If, at the barely-legal age of 19, I had called my local bank and asked for $25,000 in order to study English at a third-tier private university; called again six months later and asked to borrow just enough to get my 1986 Audi GT Coupe out of the shop; then called one last time–really, the last time–a few months after that because a woman I did not know very well had asked me to spend a week with her in Paris, my account manager would have laughed me off the phone.
Because in considering whether to lend a 19-year-old many tens of thousands of dollars for his “education,” she would’ve had to inquire about my employment status (professional student), checked the number of times I’d overdrawn from my checking account (many), and taken stock of my collateral (none).
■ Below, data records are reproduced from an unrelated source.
(* ===== verification/GuiRegistry.v ===== *)
(** * The registry of GUI sessions: lib/gui_registry.cpp

    A file of one line per X session, read and rewritten under flock(2).  The
    object between [lock] and [unlock] is [Reg]: the map in memory and whether it
    was read.  kill(2) with signal 0 is the parameter [alive]. *)

From S2P Require Import Prelude CStd OMap.

Module GuiRegistry.
Import CStd.

Record GuiEntry := {
  ownerPid : Z; displayNum : Z; xServerPid : Z; vncPort : Z; wsPort : Z; mode : bytes; jailName : bytes }.

(** [std::map<pid_t, GuiEntry>]; the file as the lock holder finds it. *)
Record Reg := { file : bytes; entries : list (Z * GuiEntry); inMemory : bool; changed : bool }.

Definition lock (f : bytes) : Reg := {| file := f; entries := []; inMemory := false; changed := false |}.

Definition setEntries (es : list (Z * GuiEntry)) (c : bool) (r : Reg) : Reg :=
  {| file := file r; entries := es; inMemory := inMemory r; changed := c |}.

(** ** The text form *)

(** [is >> n] for an [int]: white space, a sign, digits; [None] is failbit. *)
Definition readInt (s : bytes) : option (Z * bytes) :=
  let '(neg, s2) := sign (skipSpace s) in
  let '(digits, rest) := span is_digit s2 in
  let v := if neg then - dec_value digits else dec_value digits in
  if is_empty digits then None
  else if (2 ^ 31 - 1 <? v) || (v <? - 2 ^ 31) then None
  else Some (v, rest).

(** [is >> n] for an [unsigned]: a minus sign negates modulo 2^32. *)
Definition readUnsigned (s : bytes) : option (Z * bytes) :=
  let '(neg, s2) := sign (skipSpace s) in
  let '(digits, rest) := span is_digit s2 in
  if is_empty digits then None
  else if 2 ^ 32 - 1 <? dec_value digits then None
  else Some (if neg then u32 (- dec_value digits) else dec_value digits, rest).

(** [is >> s] for a string *)
Definition readWord (s : bytes) : option (bytes * bytes) :=
  let '(w, rest) := span (fun c => negb (is_space c)) (skipSpace s) in
  if is_empty w then None else Some (w, rest).

Definition parseLine (line : bytes) : option GuiEntry :=
  '(p, s1) ← readInt line; '(d, s2) ← readUnsigned s1; '(x, s3) ← readInt s2; '(v, s4) ← readUnsigned s3;
  '(w, s5) ← readUnsigned s4; '(m, s6) ← readWord s5; '(j, _) ← readWord s6;
  Some {| ownerPid := p; displayNum := d; xServerPid := x; vncPort := v; wsPort := w; mode := m; jailName := j |}.

Definition formatLine (e : GuiEntry) : bytes :=
  dec_signed (ownerPid e) ++ str " " ++ dec (displayNum e) ++ str " " ++ dec_signed (xServerPid e) ++ str " "
  ++ dec (vncPort e) ++ str " " ++ dec (wsPort e) ++ str " " ++ mode e ++ str " " ++ jailName e.

(** A line is a C string. *)
Definition onLine (es : list (Z * GuiEntry)) (line : bytes) : list (Z * GuiEntry) :=
  match parseLine (cstr line) with Some e => OMap.insert (ownerPid e) e es | None => es end.

Definition readIntoMemory (r : Reg) : Reg :=
  {| file := file r; entries := fold_left onLine (getlines (file r)) (entries r); inMemory := true; changed := changed r |}.

Definition writeToFile (r : Reg) : bytes := concat (map (fun kv => formatLine (snd kv) ++ [newline]) (entries r)).

(** What the file holds after [unlock]; its I/O succeeds. *)
Definition unlock (r : Reg) : bytes := if changed r then writeToFile r else file r.

(** ** The operations *)

Definition ensureRead (r : Reg) : Reg := if inMemory r then r else readIntoMemory r.

Section ops.
Context (alive : Z -> bool).

Definition garbageCollect (r : Reg) : Reg :=
  let kept := List.filter (fun kv => alive (fst kv)) (entries r) in
  setEntries kept (changed r || (length kept <? length (entries r))%nat) r.

(** The loop ends: the numbers used are finitely many. *)
Fixpoint firstFree (fuel : nat) (used : list Z) (disp : Z) : option Z :=
  match fuel with
  | O => None
  | S f => if existsb (Z.eqb disp) used then firstFree f used (u32 (disp + 1)) else Some disp
  end.

Definition displays (r : Reg) : list Z := map (fun kv => displayNum (snd kv)) (entries r).

Definition allocateDisplay (r : Reg) : option Z * Reg :=
  let r' := garbageCollect (ensureRead r) in
  (firstFree (S (length (entries r'))) (displays r') 10, r').

Definition registerEntry (e : GuiEntry) (r : Reg) : Reg :=
  let r' := garbageCollect (ensureRead r) in
  setEntries (OMap.insert (ownerPid e) e (entries r')) true r'.

Definition unregisterEntry (pid : Z) (r : Reg) : Reg :=
  let r' := ensureRead r in setEntries (OMap.erase pid (entries r')) true r'.

Definition getEntries (r : Reg) : list GuiEntry * Reg :=
  let r' := garbageCollect (ensureRead r) in (map snd (entries r'), r').

End ops.

Definition findEntry (p : GuiEntry -> bool) (r : Reg) : option GuiEntry := List.find p (map snd (entries r)).

(** The first of the passes that finds an entry. *)
Definition orElse {A} (a b : option A) : option A := match a with Some x => Some x | None => b end.

Definition findByTarget (target : bytes) (r : Reg) : option GuiEntry :=
  orElse (findEntry (fun e => beq (jailName e) target) r)
  (orElse (findEntry (fun e => starts_with (str "jail-" ++ target) (jailName e)) r)
  (match stoi target with
   | Some num => orElse (findEntry (fun e => i32 (displayNum e) =? num) r) (findEntry (fun e => ownerPid e =? num) r)
   | None => None
   end)).

(** ** What a session writes is read back *)

Definition word (s : bytes) : Prop := s <> [] /\ Forall (fun c => is_space c = false /\ c <> nul) s.

Definition entryOk (e : GuiEntry) : Prop :=
  0 < ownerPid e < 2 ^ 31 /\ 0 <= displayNum e < 2 ^ 32 /\ 0 <= xServerPid e < 2 ^ 31 /\ 0 <= vncPort e < 2 ^ 32
  /\ 0 <= wsPort e < 2 ^ 32 /\ word (mode e) /\ word (jailName e).

Lemma number_front n rest : let t := dec n ++ str " " ++ rest in
  sign (skipSpace t) = (false, t) /\ span is_digit t = (dec n, " "%char :: rest).
Proof.
  intros t. assert (all_digits (dec n) = true) as D by apply dec_digits. split; [|by apply span_stop].
  unfold t. pose proof (dec_nonempty n). destruct (dec n) as [|c d]; [done|]. unfold all_digits in D. cbn [forallb] in D.
  apply andb_prop in D as [D _]. cbn [app skipSpace]. rewrite (is_digit_not_space c D). cbn [sign].
  pose proof (is_digit_not_sign c D) as S. apply orb_false_iff in S as [-> ->]. done.
Qed.

Lemma is_empty_dec n : is_empty (dec n) = false.
Proof. apply is_empty_false, dec_nonempty. Qed.

Lemma readInt_dec n rest : 0 <= n < 2 ^ 31 -> readInt (dec n ++ str " " ++ rest) = Some (n, str " " ++ rest).
Proof.
  intros Hn. unfold readInt. destruct (number_front n rest) as [-> ->]. rewrite is_empty_dec, dec_value_dec by lia.
  by destruct (Z.ltb_spec (2 ^ 31 - 1) n), (Z.ltb_spec n (- 2 ^ 31)); try lia.
Qed.
(* ===== verification/Routes.v ===== *)
(** * The REST API: daemon/routes.cpp

    One request from the route cpp-httplib matched to the reply.  The library
    matches URLs and fills path parameters: a [Route] is what it gives a handler,
    the names as they stand in the URL.  What the daemon asks of the outside is
    [Env]; what it changes and what it reveals is a list of [Effect]s, in order.
    The loops behind a followed log and a stream of statistics run after the
    handler returned; they are the effects [FollowLog] and [StreamUsage], and one
    round of the latter is [statsTick]. *)

From S2P Require Import Prelude CStd OMap PerUser LineFile SpecRegistry RunPure Wire Auth RateLimit RoutesPure PrivOps GuiRegistry.

Module Routes.
Import CStd JailQuery PrivOps RoutesPure.

(** ** Requests *)

Record Request := {
  path : bytes; headers : list (bytes * bytes); params : bytes -> bytes; body : bytes; remote_addr : bytes }.

Inductive Route :=
| Healthz | ListContainers | Gui (name : bytes) | Host | Metrics | Stats (name : bytes) | Logs (name : bytes)
| Stop (name : bytes) | Start (name : bytes) | Destroy (name : bytes) | Restart (name : bytes)
| ListSnapshots (name : bytes) | CreateSnapshot (name : bytes) | DeleteSnapshot (name snap : bytes)
| StatsStream (name : bytes) | Export (name : bytes) | ExportDownload (filename : bytes) | Import_ (name : bytes)
| PrivOp (verb : bytes).

(** httplib's headers: a multimap that ignores case; the first of a name. *)
Definition sameHeader (a b : bytes) : bool := beq (map tolower a) (map tolower b).

Definition getHeader (hs : list (bytes * bytes)) (k : bytes) : bytes :=
  match List.find (fun kv => sameHeader (fst kv) k) hs with Some kv => snd kv | None => [] end.

Definition listenerHeader : bytes := str "X-Crated-Listener".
After establishing that I was unfit to borrow gas money, much less the annual salary of an entry-level white collar worker, my account manager would’ve thanked me for calling and encouraged me to come back when I was an adult.
But the institutions in charge of doling out tens and hundreds of thousands of dollars in student loans to unemployed high-school graduates don’t work like your average local bank. Private lenders like Wells Fargo don’t have to worry about a borrower defaulting or declaring bankruptcy, because student loan debt–like circumcision–is a lifelong commitment. The government doesn’t have to worry about default rates either, because money is no object when it comes to educating America’s youth, or making those youth return to Caesar what is Caesar’s.
With no disincentives for lenders, and no escape for the debtor but death (or for fewer and fewer borrowers, successful repayment), America’s collective student loan debt has grown to $829 billion, surpassing Americans’ credit card debt for the first time.